= Neal Karlen =

American journalist and author

Neal Karlen is an American journalist, memoirist and author of nine books, currently living in Minneapolis. He is a former Contributing Editor for Rolling Stone, former Associate Editor at Newsweek, longtime contributor to The New York Times; and on-air essayist for several CBS News magazine shows. He has published profiles and personal essays in The New Yorker, Esquire, GQ, The Washington Post, New York, and Slate.

==Early life==
Karlen grew up in Minneapolis, Minnesota, and attended St. Louis Park High School. He graduated magna cum laude from Brown University, where he was elected to Phi Beta Kappa and won the American Historical Society Prize for his senior thesis.

==Career==
Karlen has been a contributing author to many well-known magazines, including Newsweek, The New York Times, and Rolling Stone. He most recently published "This Thing Called Life" about Prince, which Publishers Weekly named one of the top ten biographies and memoirs of the 2020 season. Rolling Stone reprinted a chapter upon publication, praising Karlen, the musician's "longtime confidant" for telling “the story not just of Prince's life, but of a rare decades long friendship between a writer and an iconic artist"; The Star Tribune, the musician's hometown paper, called Karlen's work "easily the most telling book about the late Prince." Karlen's other books, including several national bestsellers, vary in topic ranging from vaudeville ("Take My Life, Please"); religious assimilation ("Shanda"); minor league baseball ("Slouching Toward Fargo"); the intersection between politics and organized crime ("Augie’s Secrets") and linguistics ("The Story of Yiddish").

In September 2023 he was featured prominently in the Netflix film The Saint of Second Chances directed by Academy Award winning documentarian Morgan Neville ("20 Feet From Stardom") and Jeff Malmberg.
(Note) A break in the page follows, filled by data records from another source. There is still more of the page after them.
(* ===== verification/GridLiteral.v ===== *)
(** * Cells as SQL literals (data_grid_sql.rs, transfer.rs)

    How the grid writes a cell in a statement, for every kind of database and
    column: numbers, truth values, bits, bytes, geometries, arrays, dates and
    quoted texts. [None] is a panic. serde_json's printer and parser, its parser of
    numbers and chrono are parameters. *)
From S2P Require Import Prelude RustStr Json F64 SqlText AgentContext GridTypes SqlScan SqlTemporal.

(** [text.parse::<serde_json::Number>().ok()]: the number keeps a token. *)
Class JsonNumbers : Type := { parse_number : string → option string }.

Definition quote_c : ascii := "'".
Definition backslash_c : ascii := "\".
Definition backslash : string := "\".
Definition quote : string := "'".
Definition lbrace : string := "{".
Definition rbrace : string := "}".

(** [replace('\\', "\\\\")] and [replace('\'', "''")]. *)
Definition double_backslashes (s : string) : string := replace_char backslash_c "\\" s.
Definition double_quotes (s : string) : string := replace_char quote_c "''" s.

(** ** Arrays (transfer.rs) *)

Section Printer.
Context `{JsonPrinter}.

(** [serde_json::to_string(o).unwrap_or_default()]. *)
Definition object_text (fields : list (string * Value)) : string := default "" (result_ok (to_json (Object fields))).

Definition pg_element_text (s : string) : string :=
  (dquote +:+ replace_char (ascii_of_nat 34) (backslash +:+ dquote) (double_backslashes s) +:+ dquote)%string.

Fixpoint format_pg_array_element (val : Value) : string :=
  match val with
  | Null => "NULL"
  | Array arr =>
      match arr with
      | [] => (lbrace +:+ rbrace)%string
      | _ => (lbrace +:+ join "," (List.map format_pg_array_element arr) +:+ rbrace)%string
      end
  | VString s => pg_element_text s
  | Number n => n
  | Bool b => if b then "true" else "false"
  | Object o => pg_element_text (object_text o)
  end.

Definition format_pg_array_sql_literal (arr : list Value) : string :=
  match arr with
  | [] => "'{}'"
  | _ =>
      let inner := (lbrace +:+ join "," (List.map format_pg_array_element arr) +:+ rbrace)%string in
      (quote +:+ double_quotes (double_backslashes inner) +:+ quote)%string
  end.

Fixpoint format_ch_array_element (val : Value) : string :=
  match val with
  | Null => "NULL"
  | Array arr =>
      match arr with
      | [] => "[]"
      | _ => ("[" +:+ join "," (List.map format_ch_array_element arr) +:+ "]")%string
      end
  | VString s => (quote +:+ double_quotes (double_backslashes s) +:+ quote)%string
  | Number n => n
  | Bool b => if b then "true" else "false"
  | Object o => (quote +:+ double_quotes (double_backslashes (object_text o)) +:+ quote)%string
  end.

Definition format_ch_array_sql_literal (arr : list Value) : string :=
  match arr with
  | [] => "[]"
  | _ => ("[" +:+ join "," (List.map format_ch_array_element arr) +:+ "]")%string
  end.

Definition postgres_json_array_element_type (database_type : option DatabaseType)
    (column_info : option DataGridColumnInfo) : option string :=
  if bool_decide (database_type ≠ Some Postgres) then None
  else
    column ← column_info;
    let data_type := to_ascii_lowercase (trim (data_type column)) in
    if one_of ["json[]"; "_json"] data_type then Some "json"
    else if one_of ["jsonb[]"; "_jsonb"] data_type then Some "jsonb"
    else None.

Definition postgres_json_element (element_type : string) (value : Value) : string :=
  match value with
  | Null => "NULL"
  | _ =>
      let json :=
        match value with
        | VString text =>
            match parse_json text with Some value => value_to_string value | None => value_to_string (VString text) end
        | _ => value_to_string value
        end in
      ("E'" +:+ double_quotes (double_backslashes json) +:+ "'::" +:+ element_type)%string
  end.
Definition format_postgres_json_array_sql_literal (arr : list Value) (element_type : string) : string :=
  match arr with
  | [] => ("ARRAY[]::" +:+ element_type +:+ "[]")%string
  | _ => ("ARRAY[" +:+ join ", " (postgres_json_element element_type <$> arr) +:+ "]")%string
  end.

(** ** Texts for typed columns *)

Definition format_mysql_binary_literal_text (text : string) : option string :=
  let trimmed := trim text in
  hex ← strip_prefix trimmed "0x";
  if bytes_all hexdigit hex then Some (if is_empty hex then "X''" else trimmed) else None.

Definition format_oracle_raw_literal_text (text : string) : option string :=
  hex ← strip_prefix text "0x";
  if (len hex mod 2 =? 0) && bytes_all hexdigit hex then Some ("HEXTORAW('" +:+ hex +:+ "')")%string
  else None.

Definition is_bit (x : N) : bool := (x =? 48)%N || (x =? 49)%N.
(** The outer [None] is the panic of the slice. *)
Definition format_mysql_bit_literal_text (text : string) : option (option string) :=
  let trimmed := trim text in
  if eq_ignore_ascii_case trimmed "true" then Some (Some "1")
  else if eq_ignore_ascii_case trimmed "false" then Some (Some "0")
  else if all_digits trimmed && negb (is_empty trimmed) then
    Some (Some (if len trimmed =? 1 then trimmed
                else if bytes_all is_bit trimmed then ("b'" +:+ trimmed +:+ "'")%string
                else trimmed))
  else
    let lower := to_ascii_lowercase trimmed in
    if starts_with lower "b'" && ends_with trimmed "'" then
      bits ← slice trimmed 2 (len trimmed - 1);
      Some (if negb (is_empty bits) && bytes_all is_bit bits then Some ("b'" +:+ bits +:+ "'")%string else None)
    else Some None.

Section Numbers.
Context `{JsonNumbers}.

Definition manticore_typed_attribute_value (text : string) (column_info : option DataGridColumnInfo) : option Value :=
  column ← column_info;
  let data_type := to_ascii_lowercase (data_type column) in
  if is_boolean_type data_type None && eq_ignore_ascii_case text "true" then Some (Bool true)
  else if is_boolean_type data_type None && eq_ignore_ascii_case text "false" then Some (Bool false)
  else if is_numeric_type data_type && is_numeric_literal text then Number <$> parse_number text
  else None.
End Numbers.

(** ** Quoted texts *)

Definition national_literal (segment : string) : string := ("N'" +:+ double_quotes segment +:+ "'")%string.
Definition flush_segment (segment : string) : list string := if is_empty segment then [] else [national_literal segment].
(** A line break is one byte and ends the segment before it. *)
Fixpoint unicode_literal_parts (text segment : string) : list string :=
  match text with
  | EmptyString => flush_segment segment
  | String a text' =>
      if Ascii.eqb a "013" then flush_segment segment ++ "NCHAR(13)" :: unicode_literal_parts text' ""
      else if Ascii.eqb a "010" then flush_segment segment ++ "NCHAR(10)" :: unicode_literal_parts text' ""
      else unicode_literal_parts text' (segment +:+ String a "")
  end.
Definition format_sqlserver_unicode_literal (text : string) : string :=
  match unicode_literal_parts text "" with [] => "N''" | parts => join " + " parts end.

Section Literals.
Context `{Chrono, JsonNumbers}.
(* ===== verification/GridRows.v ===== *)
(** * Rows of the grid in SQL (data_grid_sql.rs)

    The options of a save, the columns a result is saved to, and the predicates
    that find a row. [None] of a text is a panic. *)
From S2P Require Import Prelude RustStr Json F64 SqlText AgentContext GridTypes SqlIdent SqlTemporal GridLiteral.

Record DataGridTableMeta : Type := {
  catalog : option string; database : option string; schema : option string; table_name : string;
  primary_keys : list string; meta_columns : option (list DataGridColumnInfo)
}.

(** [columns] of the source is [grid_columns] here. *)
Record DataGridSaveStatementOptions : Type := {
  database_type : option DatabaseType; identifier_quote : option string; table_meta : DataGridTableMeta;
  grid_columns : list string; source_columns : option (list (option string)); rows : list (list Value);
  dirty_rows : list (nat * list (nat * Value)); deleted_rows : list nat; new_rows : list (list Value)
}.

Definition columns_of (meta : DataGridTableMeta) : list DataGridColumnInfo := default [] (meta_columns meta).

(** ** Lists *)

Fixpoint position {A} (f : A → bool) (l : list A) : option nat :=
  match l with
  | [] => None
  | a :: l' => if f a then Some 0 else S <$> position f l'
  end.

(** [iter.enumerate().filter_map(..)]: the columns that have a name, with the cell of the row. *)
Definition present_columns (columns : list (option string)) (row : list Value) : list (string * Value) :=
  omap (λ p : nat * option string, (λ column, (column, default Null (row !! p.1))) <$> p.2) (imap pair columns).

(** [iter.map(f).collect::<Vec<_>>().join(separator)]. *)
Definition joined {A} (separator : string) (f : A → option string) (l : list A) : option string :=
  join separator <$> mapM f l.

(** ** The columns of a save *)

(** [columns.iter().find]/[filter]: an exact name first, else the only one that differs in case. *)
Definition unique_column_info_match (columns : list DataGridColumnInfo) (name : string) : option DataGridColumnInfo :=
  match List.find (λ column, String.eqb (ci_name column) name) columns with
  | Some column => Some column
  | None =>
      let normalized := normalize_column_name name in
      match List.filter (λ column, String.eqb (normalize_column_name (ci_name column)) normalized) columns with
      | [first] => Some first
      | _ => None
      end
  end.

Definition strip_suffix (s p : string) : option string :=
  if ends_with s p then Some (take_bytes (len s - len p) s) else None.

Fixpoint unquote_with (quotes : list (string * string)) (component : string) : option string :=
  match quotes with
  | [] => Some component
  | (opening, closing) :: quotes' =>
      if starts_with component opening || ends_with component closing then
        inner ← strip_prefix component opening;
        inner ← strip_suffix inner closing;
        Some (replace inner (closing +:+ closing)%string closing)
      else unquote_with quotes' component
  end.
Definition unquote_identifier_component (component : string) : option string :=
  if is_empty component then None else unquote_with [("`", "`"); (dquote, dquote); ("[", "]")] component.

(** The characters left, the closing quote that is awaited, the characters of the
    component so far (last first) and whether a component came before. *)
Fixpoint component_loop (l : list N) (quote : option N) (component : list N) (seen : bool) : option string :=
  match l with
  | [] =>
      if bool_decide (is_Some quote) || negb seen then None
      else unquote_identifier_component (trim (from_chars (rev component)))
  | x :: l1 =>
      match quote with
      | Some end_quote =>
          if (x =? end_quote)%N then
            match l1 with
            | y :: l2 =>
                if (y =? end_quote)%N then component_loop l2 quote (y :: x :: component) seen
                else component_loop l1 None (x :: component) seen
            | [] => component_loop l1 None (x :: component) seen
            end
          else component_loop l1 quote (x :: component) seen
      | None =>
          if (x =? 96)%N || (x =? 34)%N then component_loop l1 (Some x) (x :: component) seen
          else if (x =? 91)%N then component_loop l1 (Some 93%N) (x :: component) seen
          else if (x =? 46)%N then
            if is_empty (trim (from_chars (rev component))) then None else component_loop l1 None [] true
          else component_loop l1 None (x :: component) seen
      end
  end.
Definition last_qualified_identifier_component (name : string) : option string := component_loop (chars name) None [] false.

Definition resolve_hive_target_column (table_meta : DataGridTableMeta) (result_column : string) : string :=
  match meta_columns table_meta with
  | None => result_column
  | Some columns =>
      match unique_column_info_match columns result_column with
      | Some column => ci_name column
      | None =>
          match last_qualified_identifier_component result_column with
          | None => result_column
          | Some unqualified =>
              match unique_column_info_match columns unqualified with
              | Some column => ci_name column
              | None => result_column
              end
          end
      end
  end.

Definition effective_columns (options : DataGridSaveStatementOptions) : list (option string) :=
  let columns :=
    match source_columns options with
    | Some source_columns =>
        if List.length source_columns =? List.length (grid_columns options) then source_columns
        else Some <$> grid_columns options
    | None => Some <$> grid_columns options
    end in
  if bool_decide (database_type options ≠ Some Hive) then columns
  else fmap (M := option) (resolve_hive_target_column (table_meta options)) <$> columns.

Definition find_column_index (database_type : option DatabaseType) (columns : list (option string)) (target : string) :
    option nat :=
  match position (λ column, bool_decide (column = Some target)) columns with
  | Some index => Some index
  | None =>
      match database_type with
      | Some (Goldendb | Kingbase | Tdengine | Hive) =>
          let normalized_target := normalize_column_name target in
          let matches := λ column : option string, String.eqb (default "" (normalize_column_name <$> column)) normalized_target in
          first ← position matches columns;
          if existsb matches (drop (S first) columns) then None else Some first
      | _ => None
      end
  end.

(** ** Predicates *)

Definition uses_mysql_binary_text_predicate (database_type : option DatabaseType) (value : Value)
    (column_info : option DataGridColumnInfo) : bool :=
  bool_decide (database_type = Some Mysql) && bool_decide (is_Some (as_str value))
  && match column_info with Some column => is_textual_column_type (data_type column) | None => false end.

(** [rsplit('.').next()]: what follows the last dot. *)
Definition after_last_dot (s : string) : string := List.last (split_char "." s) "".

Definition postgres_keyless_json_predicate (database_type : option DatabaseType) (ident literal : string)
    (column_info : option DataGridColumnInfo) : option string :=
  if negb (is_postgres_like_pattern_database database_type) then None
  else
    column ← column_info;
    let normalized := to_ascii_lowercase (trim (data_type column)) in
    let data_type := trim_matches 34 (after_last_dot normalized) in
    if String.eqb data_type "json" then Some (ident +:+ "::text = " +:+ literal +:+ "::text")%string
    else if String.eqb data_type "jsonb" then Some (ident +:+ " = " +:+ literal +:+ "::jsonb")%string
    else None.

Definition data_grid_identifier (database_type : option DatabaseType) (name : string) (identifier_quote : option string) :
    string := quote_table_data_identifier database_type name identifier_quote.

Definition predicate_ident (database_type : option DatabaseType) (name : string) (identifier_quote : option string) : string :=
  if is_oracle_row_id database_type (Some name) then "ROWIDTOCHAR(ROWID)"
  else data_grid_identifier database_type name identifier_quote.

Section Rows.
Context `{JsonPrinter, Chrono, JsonNumbers}.

(** The right-hand side of both predicates, once the literal is written. *)
Definition literal_predicate (database_type : option DatabaseType) (ident literal : string)
    (column_info : option DataGridColumnInfo) (use_binary_text_comparison : bool) : string :=
  match (if use_binary_text_comparison then postgres_keyless_json_predicate database_type ident literal column_info else None)
  with
  | Some predicate => predicate
  | None => (ident +:+ " = " +:+ mysql_json_predicate_literal literal database_type column_info)%string
  end.

Definition build_column_predicate (database_type : option DatabaseType) (column : string) (value : Value)
    (column_info : option DataGridColumnInfo) (use_binary_text_comparison : bool) (identifier_quote : option string) :
    option string :=
  let ident := predicate_ident database_type column identifier_quote in
  if bool_decide (value = Null) then Some (ident +:+ " IS NULL")%string
  else if use_binary_text_comparison && uses_mysql_binary_text_predicate database_type value column_info then
    literal ← format_grid_sql_literal value database_type column_info;
    Some ("BINARY " +:+ ident +:+ " = " +:+ literal)%string
  else
    literal ← format_grid_sql_literal value database_type column_info;
    Some (literal_predicate database_type ident literal column_info use_binary_text_comparison).

Definition build_save_column_predicate (database_type : option DatabaseType) (column : string) (value : Value)
    (column_info : option DataGridColumnInfo) (use_binary_text_comparison : bool) (identifier_quote : option string) :
    option string :=
  let ident := predicate_ident database_type column identifier_quote in
  if bool_decide (value = Null) || empty_string_saves_as_null value column_info then Some (ident +:+ " IS NULL")%string
  else if use_binary_text_comparison && uses_mysql_binary_text_predicate database_type value column_info then
    literal ← format_grid_save_sql_literal value database_type column_info;
    Some ("BINARY " +:+ ident +:+ " = " +:+ literal)%string
  else
    literal ← format_grid_save_sql_literal value database_type column_info;
    Some (literal_predicate database_type ident literal column_info use_binary_text_comparison).

Definition build_row_where (database_type : option DatabaseType) (columns : list (option string)) (row : list Value)
    (column_info : list DataGridColumnInfo) (identifier_quote : option string) : option string :=
  joined " AND "
    (λ p, build_column_predicate database_type p.1 p.2 (column_info_for column_info p.1) true identifier_quote)
    (List.filter (λ p, negb (is_oracle_row_id database_type (Some p.1))) (present_columns columns row)).

Definition build_save_row_where (database_type : option DatabaseType) (columns : list (option string)) (row : list Value)
    (column_info : list DataGridColumnInfo) (identifier_quote : option string) : option string :=
  joined " AND "
    (λ p, build_save_column_predicate database_type p.1 p.2 (column_info_for column_info p.1) true identifier_quote)
    (List.filter (λ p, negb (is_oracle_row_id database_type (Some p.1))) (present_columns columns row)).

(** The cell of a row under a primary key; the key that is not among the columns
    has none. *)
Definition primary_key_value (database_type : option DatabaseType) (columns : list (option string)) (row : list Value)
    (primary_key : string) : Value :=
  default Null (find_column_index database_type columns primary_key ≫= λ index, row !! index).

Definition build_primary_key_where (database_type : option DatabaseType) (primary_keys : list string)
    (columns : list (option string)) (row : list Value) (column_info : list DataGridColumnInfo)
    (identifier_quote : option string) : option string :=
  if bool_decide (primary_keys = []) && uses_keyless_row_predicate database_type
  then build_row_where database_type columns row column_info identifier_quote
  else joined " AND "
         (λ primary_key,
            build_column_predicate database_type primary_key (primary_key_value database_type columns row primary_key)
              (column_info_for column_info primary_key) false identifier_quote)
         primary_keys.
End Rows.

(** ** Statements *)

Definition data_grid_statement (database_type : option DatabaseType) (sql : string) : string :=
  if bool_decide (database_type = Some ManticoreSearch) then sql else (sql +:+ ";")%string.

Definition data_grid_update_sql (database_type : option DatabaseType) (table sets where_clause : string) : string :=
  if bool_decide (database_type = Some ClickHouse)
  then ("ALTER TABLE " +:+ table +:+ " UPDATE " +:+ sets +:+ " WHERE " +:+ where_clause)%string
  else ("UPDATE " +:+ table +:+ " SET " +:+ sets +:+ " WHERE " +:+ where_clause)%string.

Definition data_grid_delete_sql (database_type : option DatabaseType) (table where_clause : string) : string :=
  if bool_decide (database_type = Some ClickHouse)
  then ("ALTER TABLE " +:+ table +:+ " DELETE WHERE " +:+ where_clause)%string
  else ("DELETE FROM " +:+ table +:+ " WHERE " +:+ where_clause)%string.

(** A change of some cells of a row: the cells past its end are not changed. *)
Definition changed_row (row : list Value) (changes : list (nat * Value)) : list Value :=
  fold_left (λ row change, <[change.1 := change.2]> row) changes row.
(* ===== verification/GridSave.v ===== *)
(** * Saving the data grid (data_grid_sql.rs)

    What a save refuses, the statements it runs and the statements that undo them,
    with MySQL's statements put together in batches. [None] is a panic. *)
From S2P Require Import Prelude RustStr Json F64 SqlText AgentContext GridTypes SqlIdent SqlTemporal GridLiteral GridRows GridBatch GridStores.

(** ** What a save refuses *)

Definition null_write_error (column : string) : string :=
  ("Column " +:+ dquote +:+ column +:+ dquote +:+ " does not allow NULL.")%string.
Definition clickhouse_no_mutable_columns_error : string :=
  "ClickHouse primary or partition key columns cannot be updated. Change a non-key column before saving.".

Definition is_null_write_to_not_null_column (database_type : option DatabaseType) (not_null_columns : list string)
    (column : option string) (value : Value) : bool :=
  match column with
  | None => false
  | Some column =>
      if is_oracle_row_id database_type (Some column) || is_neo4j_element_id database_type (Some column) then false
      else bool_decide (value = Null) && bool_decide (normalize_column_name column ∈ not_null_columns)
  end.

Definition grid_value_is_empty (value : Value) : bool := bool_decide (value = Null) || bool_decide (as_str value = Some "").

(** [slice.get(i).and_then(|c| c.as_deref())]. *)
Definition column_at (columns : list (option string)) (index : nat) : option string := mjoin (columns !! index).

Section Save.
Context `{JsonPrinter, Chrono, JsonNumbers, PercentDecoder}.
Variable o : DataGridSaveStatementOptions.
Abbreviation d := (database_type o).
Abbreviation q := (identifier_quote o).
Abbreviation column_info := (columns_of (table_meta o)).
Abbreviation keys := (primary_keys (table_meta o)).
Abbreviation save_columns := (effective_columns o).

Definition format_key_value_for_message (value : Value) : string :=
  match value with
  | Null => "NULL"
  | VString value => (dquote +:+ replace_char (ascii_of_nat 34) (backslash +:+ dquote) value +:+ dquote)%string
  | _ => value_to_string value
  end.

Definition primary_key_value_key (primary_key_indexes : list nat) (row : list Value) : option string :=
  let values := (λ index, default Null (row !! index)) <$> primary_key_indexes in
  if existsb (λ value, bool_decide (value = Null)) values then None else result_ok (to_json (Array values)).

Definition duplicate_primary_key_error (primary_key_indexes : list nat) (row : list Value) (matches_existing_row : bool) : string :=
  let key_summary :=
    join ", " (zip_with (λ primary_key index,
      (primary_key +:+ " = " +:+ format_key_value_for_message (default Null (row !! index)))%string) keys primary_key_indexes) in
  let source := if matches_existing_row then "the existing primary key" else "another new row's primary key" in
  ("New row duplicates " +:+ source +:+ " (" +:+ key_summary +:+ "). Change the key before saving.")%string.

Definition primary_key_indexes : list (option nat) := find_column_index d save_columns <$> keys.

Fixpoint inserted_key_loop (indexes : list nat) (existing_keys new_keys : list string) (l : list (list Value)) : option string :=
  match l with
  | [] => None
  | row :: l' =>
      match primary_key_value_key indexes row with
      | None => inserted_key_loop indexes existing_keys new_keys l'
      | Some key =>
          if bool_decide (key ∈ existing_keys) || bool_decide (key ∈ new_keys)
          then Some (duplicate_primary_key_error indexes row (bool_decide (key ∈ existing_keys)))
          else inserted_key_loop indexes existing_keys (new_keys ++ [key]) l'
      end
  end.

Definition validate_inserted_primary_keys : option string :=
  if bool_decide (keys = []) || bool_decide (new_rows o = []) then None
  else match mapM (λ index, index) primary_key_indexes with
       | None => None
       | Some indexes =>
           let existing_keys := omap (primary_key_value_key indexes) (rows o) in
           inserted_key_loop indexes existing_keys [] (new_rows o)
       end.

Fixpoint existing_key_loop (indexes : list nat) (l : list nat) : option string :=
  match l with
  | [] => None
  | row_index :: l' =>
      match rows o !! row_index with
      | None => existing_key_loop indexes l'
      | Some row =>
          match List.find (λ p : string * nat, bool_decide (default Null (row !! p.2) = Null)) (zip keys indexes) with
          | Some (primary_key, _) =>
              Some ("Cannot safely update or delete rows because primary key column " +:+ dquote +:+ primary_key +:+ dquote +:+
                    " has no value in the query result. Refresh or rerun the query before saving.")%string
          | None => existing_key_loop indexes l'
          end
      end
  end.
Besides appearing in several other documentaries and television programs, Karlen was portrayed as Prince's closest confidant by Cornelius Geaney Jr. in British ITV's 2017 biopic, The Prince Story.

== List of books ==
- Take My Life, Please! - Henny Youngman (1991) ISBN 978-0-688-07744-0
- The Babe in Boyland (1995) ISBN 978-0-06-039188-1
- Babes in Toyland: The Making and Selling of a Rock and Roll Band (1995) ISBN 978-0-8129-2058-1
- Jen-X: Jenny McCarthy's Open Book (1997) ISBN 978-0-06-039233-8
- Slouching Toward Fargo: A Two-Year Saga Of Sinners And St. Paul Saints At The Bottom Of The Bush Leagues With Bill Murray, Darryl Strawberry, Dakota Sadie And Me (1999) ISBN 978-0-06-039233-8
- Shanda: The Making and Breaking of a Self-loathing Jew (2004) Simon and Schuster. ISBN 978-0-7432-6631-4
- The Story of Yiddish: How a Mish-Mosh of Languages Saved the Jews (2009) HarperCollins. ISBN 978-0-06-083711-2
- Augie's Secrets: The Minneapolis Mob and the King of the Hennepin Strip, (2013) Minnesota Historical Society Press. ISBN 978-1-250-13524-7
- This Thing Called Life: Prince's Odyssey On + Off the Record, (2020) MacMillan Publishers/St. Martin's Press. ISBN 978-1-250-13524-7

== Anthologies ==

- Under Purple Skies: The Minneapolis Anthology; Frank Bures, Ed., Belt Publishing, 2019. Reprint of a 1985 Rolling Stone cover story on Minneapolis. ISBN 978-1-948742-43-6
- Rolling Stone’s The 90’s: The Inside Stories, anthology collected by the editors of Rolling Stone, HarperCollins (2010), reprint of 1990 cover story on Prince. ISBN 978-0-06-177920-6
- Fishing With My Father: A Literary Companion, edited by Peter Kaminsky, Penguin Publishers, 2005, two previously published essays from The New York Times. ISBN 978-1-59609-146-7
- The Complete Armchair Book of Baseball: An All-Star Lineup Celebrates America’s National Pastime, Scribner publishers, 2004; edited by John Thorn, introduction by Commissioner A. Bartlett Giamatti; reprint of piece, “The Bad Nose Bees,” originally published in Rolling Stone, in an anthology of baseball writing from the Civil War to the present. ISBN 978-1-57866-004-9
- The Armchair Book of Baseball, Volume II; (Scribner, 1997; John Thorn, ed.) ISBN 978-0-684-18772-3
- The Indiana Review, University of Indiana, 1995, fiction, “The Power of the Just-Dead;” in the national literary magazine;
- The Best American Sportswriting 1994 (Houghton Mifflin, 1994; Glenn Stout, ed.) Cited for Village Voice feature article on Willie Mays. ISBN 978-0-395-63325-0

== Awards ==
Neal was the recipient of the CASEY Award in 1999 for his book Slouching Toward Fargo.